Dizias-me sempre, em voz baixa: "querida,
sabes que é melhor assim. Fica um tom dourado, tudo ameno, tu acabas por te
habituar e nem te lembras já que a luz era diferente". Tento fixar-me nos teus
olhos, tento que a serenidade que mostras seja minha também. Se eu não
desconfiasse de ti, era mais fácil. Mas desconfio, sei que não é verdade o que
me dizes, o que me contas e tento acreditar, tento que seja verdade, porque sem
isso perco-me e não sei o que fazer.
"Tu és demasiado intensa, querida, sabes
que é verdade. A luz que sai de ti não deixa ninguém abrir os olhos e tu sabes
que eu gosto de olhar para ti. Se me deixares rodar o botão, devagarinho, a luz
vai baixando, suavizando, e tu só te sentes acalmar. Mais nada. E assim podemos
ficar de olhos abertos e aguentamos olhar um para o outro.”

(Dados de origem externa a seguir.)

(* ===== verification/ControllerInit.v ===== *)
(** The constructors establish the invariant: a new controller over any memory
    implements the flat memory whose only image is the content of that memory. *)

From S2P Require Import Prelude Profiler StdAlgo MemStore PersistSpec PersistFacts PersistMachine.
From S2P Require Import MigrationSpec AddrTransController ControllerInv ControllerOps ControllerStore.
From S2P Require Import ControllerMachine.
#[global] Open Scope Z_scope.

Lemma new_mig_ok bb pb len : 0 ≤ bb ≤ pb → pb < 31 → 0 ≤ len → len + len / 16 < 2 ^ 31 →
  let m := Mig.new_MigrationController bb pb len in
  mig_ok m ∧ mig_ready m ∧ Mig.ptt_capacity_ m = len + len / 16.
Proof.
  intros Hb Hp Hl Hcap m. assert (∀ k, 0 ≤ k < 31 → 0 < 2 ^ k < 2 ^ 31) as Hpow
    by (intros; split; [apply pow2_pos|apply Z.pow_lt_mono_r]; lia).
  pose proof (Hpow bb ltac:(lia)). pose proof (Hpow pb ltac:(lia)). pose proof (Hpow (pb - bb) ltac:(lia)).
  assert (0 ≤ len / 16) by (apply Z.div_pos; lia).
  assert (Mig.ptt_capacity_ m = len + len / 16) as Ecap.
  { cbn. rewrite shiftr_pow2 by lia. change (2 ^ 4) with 16. apply i32_small. lia. }
  split; [|split; [split; [intros p e; cbn; by rewrite lookup_empty|done]|done]].
  split; cbn [m Mig.new_MigrationController Mig.free_slots_ Mig.entries_ Mig.dirty_entries_].
  - cbn in Ecap. split; cbn; [lia|lia|..|lia]; rewrite shiftl_pow2, Z.mul_1_l, i32_small by lia; [..|done];
      rewrite u64_small by lia; done.
  - fold m. unfold Mig.num_entries. cbn [m Mig.new_MigrationController Mig.entries_]. rewrite map_size_empty.
    change (i32 (len + Z.shiftr len 4)) with (Mig.ptt_capacity_ m).
    unfold zseq. rewrite length_seqZ. lia.
  - intros p e. by rewrite lookup_empty.
  - intros p p' e e'. by rewrite lookup_empty.
  - apply NoDup_seqZ.
  - intros s. rewrite ATT.elem_of_zseq. done.
  - intros s p e _. by rewrite lookup_empty.
  - by rewrite mcount_empty.
Qed.

Section Init.
Context (c : Config) (Hc : wf_config c) {St : Type} `{!MemStore St, !MemDevice St}.
Context `{!MemStoreLaws St c, !MemDeviceLaws St c}.
Implicit Types s : Sys St.

(** The table and the buffers are empty. *)
Definition empty_conf (m : Z → Z) : Conf := MkConf false ∅ ∅ ∅ ∅ m.

Definition init_pmem (m : Z → Z) : PMem := MkPMem Running m m m ∅ (tag_ok c) (λ _, False).

Lemma stats_init len junk : stats_ok (ATT.abs_init len junk).
Proof.
  intros i e. cbn. destruct (decide (0 ≤ i < len)) as [Hi|Hi].
  - rewrite ATT.zlookup_zseq by done. intros [= <-]. by destruct 1.
  - intros E%zlookup_Some. unfold zseq in E. rewrite length_fmap, length_seqZ in E. lia.
Qed.

Lemma region_empty kind addr : region kind addr ∅ ∅.
Proof. split; [by intros ??; rewrite lookup_empty..|]. by rewrite size_empty, mcount_empty. Qed.

Lemma wp_new_AddrTransController junk :
  wp (new_AddrTransController (c_phy_range c) (c_dram_size c) (c_att_len c) (c_block_bits c) (c_page_bits c) junk)
    (λ k _, ∀ st ps l, st_ok st →
       let s := MkSys k st ps l in
       inv c false (ATT.abs_init (c_att_len c) junk) s ∧ ready (ATT.abs_init (c_att_len c) junk) s ∧
       conf c s = empty_conf (content st)) tt.
Proof.
  pose proof (wf_bits _ Hc). pose proof (wf_page _ Hc). pose proof (wf_att _ Hc). pose proof (wf_buf _ Hc).
  pose proof (wf_dram _ Hc). pose proof (wf_cap _ Hc). pose proof (wf_top _ Hc). pose proof (bs_pos _ Hc).
  pose proof (pow2_pos (c_page_bits c)). unfold c_top, c_bsize in *.
  assert (0 < 2 ^ c_block_bits c < 2 ^ 31) by (split; [apply pow2_pos|apply Z.pow_lt_mono_r]; lia).
  assert (0 < c_att_len c * 2 ^ c_block_bits c) by nia. assert (2 * c_att_len c < 2 ^ 31) by nia.
  assert (0 ≤ c_dram_size c / 2 ^ c_page_bits c) by (apply Z.div_pos; lia).
  assert (0 ≤ c_ptt_length c / 16) by (apply Z.div_pos; unfold c_ptt_length; lia).
  unfold new_AddrTransController. wp_step. eapply wp_mono; [apply ATT.wp_new_AddrTransTable; lia|].
  intros t [] (Hrep&Hlen&Hbits&Hmask).
  rewrite (i32_small (2 * c_att_len c)), shiftr_pow2, (i32_small (_ / _)) by (unfold c_ptt_capacity, c_ptt_length in *; lia).
  fold (c_ptt_length c).
  destruct (new_mig_ok (c_block_bits c) (c_page_bits c) (c_ptt_length c)) as (Hm&Hr&Hcap); [lia|lia|done|done|].
  set (m := Mig.new_MigrationController _ _ _) in *. cbv zeta.
  wp_step. apply wp_assert; [by apply slots_consistent_true, m_slots|].
  wp_step. apply wp_assert; [apply Z.leb_le; lia|]. wp_steps. intros st ps l Hst. set (s := MkSys _ st ps l).
  assert (VB.Size (VB.set_addr_base (c_phy_range c) (VB.new_VersionBuffer (2 * c_att_len c) (c_block_bits c))) =
    2 * c_att_len c * 2 ^ c_block_bits c) as Esz.
  { unfold VB.Size. cbn. rewrite shiftl_pow2, i32_small, u64_small by nia. done. }
  assert (VB.addr_base_ (dram_buffer_ (ctl s)) = c_dram_base c) as Ebase.
  { cbn [s ctl dram_buffer_ VB.set_addr_base VB.set_addr_base_ VB.addr_base_]. rewrite Esz. cbn.
    rewrite u64_small by lia. done. }
  split_and!; [|by split; [apply stats_init|]|].
  - split; cbn [s ctl att_ nvm_buffer_ dram_buffer_ migrator_ phy_range_ in_checkpointing_ store].
    + split; cbn [ctl att_ nvm_buffer_ dram_buffer_ migrator_ phy_range_]; try done.
      rewrite Hmask, shiftl_pow2, Z.mul_1_l, i32_small, u64_small by lia. done.
    + done.
    + apply VB.new_VersionBuffer_ok; lia.
    + apply VB.new_VersionBuffer_ok; rewrite ?Esz; cbn; try rewrite u64_small; lia.
    + done.
    + done.
    + apply region_empty.
    + apply region_empty.
    + apply map_Forall_empty.
    + intros p. cbn. rewrite dom_empty_L. set_solver.
    + done.
    + done.
    + unfold room. replace (mcount is_clean _) with 0 by done.
      cbn [s ctl in_checkpointing_ nvm_buffer_]. change (VB.vset _ _) with (∅ : gset Z). rewrite size_empty.
      split; [lia|]. intros _. lia.
  - unfold conf, empty_conf. cbn. f_equal. apply map_eq. intros tag. rewrite lookup_empty.
    apply (blocks_of_None _ _ Hrep). intros i e He. cbn in He. by rewrite lookup_empty in He.
Qed.

Lemma rel_init m : Rel c (empty_conf m) (init_pmem m).
Proof.
  split; cbn; try done.
  - intros x Hx. unfold view, base. cbn. rewrite lookup_empty. by rewrite <- (proj1 (addr_split _ Hc x)).
  - intros t Ht. unfold last_run. cbn. rewrite lookup_empty. by intros o Ho.
Qed.

Lemma new_implements junk st ps l : st_ok st → ignore_latency_ (sel PfArg ps) = false →
  wp (new_AddrTransController (c_phy_range c) (c_dram_size c) (c_att_len c) (c_block_bits c) (c_page_bits c) junk)
    (λ k _, implements c (MkSys k st ps l) (init_pmem (content st))) tt.
Proof.
  intros Hst Hign. eapply wp_mono; [apply wp_new_AddrTransController|]. intros k [] Hk.
  destruct (Hk st ps l Hst) as (Hi&Hr&Ec). split; [done|]. eexists. split; [done|]. split.
  - split; [|done]. apply (f_equal k_ck Ec).
  - rewrite Ec. apply rel_init.
Qed.

End Init.
(** The part of an epoch change before the start of the checkpoint is noted. *)
Lemma new_epoch_migrates m P : sm_ok m P → p_phase P = PersistMachine.Running → ckpt (sys m) = [] → 0 ≤ op_latency_ (profBase m) →
  ∃ s d, migration m s d ∧ (∃ mvs, sm_ok (moved m s d) (p_migrate c mvs P)) ∧ 0 ≤ d < 2 ^ 64 ∧
    new_epoch m = (setCkptStart (curTick m) ;; schedule freezeEvent set_freezeEvent (u64 (curTick m + d)) ;;
                   modify (set_isBusy true) ;; modify (set_retryReq true)) (moved m s d).
Proof.
  intros Hok Hph Hck Hop. pose proof Hok as [_ Hr]. set (m1 := set_sys (MkSys (ctl (sys m)) (store (sys m))
    (upd PfArg (copy_Profiler (profBase m)) (profs (sys m))) (ckpt (sys m))) m).
  destruct (fresh_ok m m1 P Hok ltac:(done)) as ([Hi1 _] & Ek & Hign & Eop).
  destruct (proj1 (wp_ok _ _ _) (wp_migrate c Hc default_dr default_wr (sys m1) P Hi1 Hph ltac:(done))) as ([] & s & Erun & [mvs Hi2] & Hps).
  assert (SumLatency (sel PfArg (profs s)) = Ok (u64 (latency_ (sel PfArg (profs s)) + op_latency_ (sel PfArg (profs s)) *
    u64 (num_table_ops_ (sel PfArg (profs s)) + num_buffer_ops_ (sel PfArg (profs s)))), sel PfArg (profs s))) as El.
  { unfold SumLatency. cbv [mbind M_bind get assert_ mret M_ret].
    rewrite (proj2 (proj2 (proj2 (Hps PfArg)))), Eop, (proj1 Hi2), (proj2 (Z.leb_le _ _) Hop). done. }
  set (lat := u64 _) in El. exists s, (pause m s lat). split_and!; [split; [by exists (sys m1)|by eexists _, _]|by exists mvs|..].
  1,2: apply Z.mod_pos_bound; lia.
  unfold new_epoch. cbv [mbind M_bind get assert_ new_pf modify]. rewrite Hck. fold m1. unfold on_sys at 1, zoom. rewrite Erun.
  unfold on_sys, on_pf, zoom. cbn [count_bytes modify sys set_bytesInterChannel set_bytesChannel set_sys]. rewrite El. cbv beta iota.
  replace (MkSys _ _ (upd _ _ _) _) with s by (by destruct s as [?? []]). reflexivity.
Qed.

Lemma wpc_new_epoch m P : sm_ok m P → p_phase P = PersistMachine.Running → ckpt (sys m) = [] → ckptStart m = 0 → freezeEvent m = None →
  0 ≤ op_latency_ (profBase m) → 0 ≤ curTick m < 2 ^ 64 → wpc (overruns m) new_epoch (λ _ m', epoch_started m m' P) m.
Proof.
  intros Hok Hph Hck Hcs He Hop Hnow. destruct (new_epoch_migrates m P Hok Hph Hck Hop) as (s & d & Hmg & [mvs Hi] & Hd & E).
  unfold wpc. rewrite E. apply wpc_bind, wpc_wp. unfold setCkptStart. wp_steps. apply wp_assert; [by apply Z.eqb_eq|]. wp_steps.
  apply wpc_bind. set (m4 := set_ckptStart _ _). change (curTick m) with (curTick m4).
  eapply (wpc_mono _ _ _ _ _ m4); [apply (wpc_schedule freezeEvent set_freezeEvent d (λ _ m', m' = set_freezeEvent (Some (curTick m4 + d)) m4))|..]; try done.
  - intros Hlate. by exists s, d.
  - intros [] m' ->. apply wpc_wp. wp_steps. split_and!; try done; [exists mvs; by destruct Hi|by exists d].
Qed.

(** An epoch change cannot start while the start of a checkpoint is noted. *)
Lemma new_epoch_noted m P : sm_ok m P → p_phase P = PersistMachine.Running → ckpt (sys m) = [] → 0 ≤ op_latency_ (profBase m) →
  ckptStart m ≠ 0 → new_epoch m = Err (EAssert "SimpleMemory::setCkptStart").
Proof.
  intros Hok Hph Hck Hop Hst. destruct (new_epoch_migrates m P Hok Hph Hck Hop) as (s & d & _ & _ & _ & ->).
  unfold setCkptStart. cbv [mbind M_bind get assert_]. change (ckptStart (moved m s d)) with (ckptStart m). by rewrite (proj2 (Z.eqb_neq _ _) Hst).
Qed.
(** The end of the checkpoint when only the rounds run. *)
Fixpoint unfreeze_all (fuel : nat) : M SimpleMemory unit :=
  match fuel with
  | O => err EFuel
  | S fuel' => fire EvUnfreeze ;; m ← get; match unfreezeEvent m with None => mret tt | Some _ => unfreeze_all fuel' end
  end.

Lemma wp_unfreeze_all fuel t m P : checkpointing t m P → 0 ≤ t → (to_write m < fuel)%nat →
  t + (Z.of_nat (to_write m) + 1) * latency (mem_of m) < 2 ^ 64 - 1 → 0 ≤ bytesChannel m < 2 ^ 64 →
  wp (unfreeze_all fuel) (λ _ m', serves m' (p_finish P) ∧ unfreezeEvent m' = None ∧ ckptStart m' = 0 ∧ waitStart m' = 0 ∧
    sent m' = sent m ++ (if isWait m then [SentRetry] else []) ∧ balance m' = 0 ∧ to_write m' = 0%nat ∧
    t ≤ curTick m' ≤ t + Z.of_nat (to_write m) * latency (mem_of m)) m.
Proof.
  revert t m. induction fuel as [|fuel IH]; intros t m Hck Ht Hf Hmax Hby; [lia|]. cbn [unfreeze_all].
  pose proof (serves_latency _ _ (ck_serves _ _ _ Hck)) as Hlat. wp_step.
  eapply wp_mono; [apply (wp_fire_unfreeze t m P Hck Ht); [nia|done]|]. intros [] m1 H. wp_steps.
  destruct (Nat.eqb_spec (to_write m) 0) as [E|E].
  - destruct H as [H1 H2 H3 H4 H5 H6 H7 H8 [_ H9] _]. rewrite H2. wp_steps. split_and!; try done; lia.
  - destruct H as (Hck1 & Hlt & El & Eb & Es & Ew & _). rewrite (ck_event _ _ _ Hck1).
    eapply wp_mono; [apply (IH _ m1 Hck1); [lia|lia|rewrite El; nia|by rewrite Eb]|].
    intros [] m2. unfold isWait. rewrite Es, Ew, El. intros (H1 & H2 & H3 & H4 & H5 & H6 & H7 & H8). split_and!; try done; nia.
Qed.

(** Requests do not disturb the rounds. *)
Lemma accepted_checkpointing t m m' P P' pkt : checkpointing t m P → p_phase P' = Checkpointing →
  accepted c Hc Hm (frame (mem_of m)) m m' P' pkt → checkpointing t m' P' ∧ to_write m' = to_write m.
Proof.
  intros [Hs Hph He Hsc Hl Hst] Hph' (Hok & (_ & _ & _ & E1 & _ & _ & E2 & _ & E3) & _ & _).
  destruct (sm_serves _ _ _ Hok) as [Hs' Hf]. destruct (scheduled_frame t m m' Hf) as (H1 & H2 & H3). split; [|done].
  split; [done|done|by rewrite E2|by apply H1| |by rewrite E1]. unfold ledger in *. by rewrite E3, H2, H3.
Qed.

“Prometes que não rodas o botão
totalmente? Não rodas até ao fim? Não me apagas? Por favor, diz-me que não me
apagas."
"Claro que não te apago. Já to disse
muitas vezes, desde que te coloquei o
botão. Só ponho a luz a um nível sustentável, na intensidade em que todos
vivemos, menos tu. És demasiado intensa, tu sabes disso. Nem eu consigo viver
com a tua intensidade, muito menos os outros. E eu nunca te apagaria, só te
suavizo."
Tento acreditar nele, mas sei que não é
verdade. Não tenho provas, mas sei que às vezes ele roda o botão até ao fim.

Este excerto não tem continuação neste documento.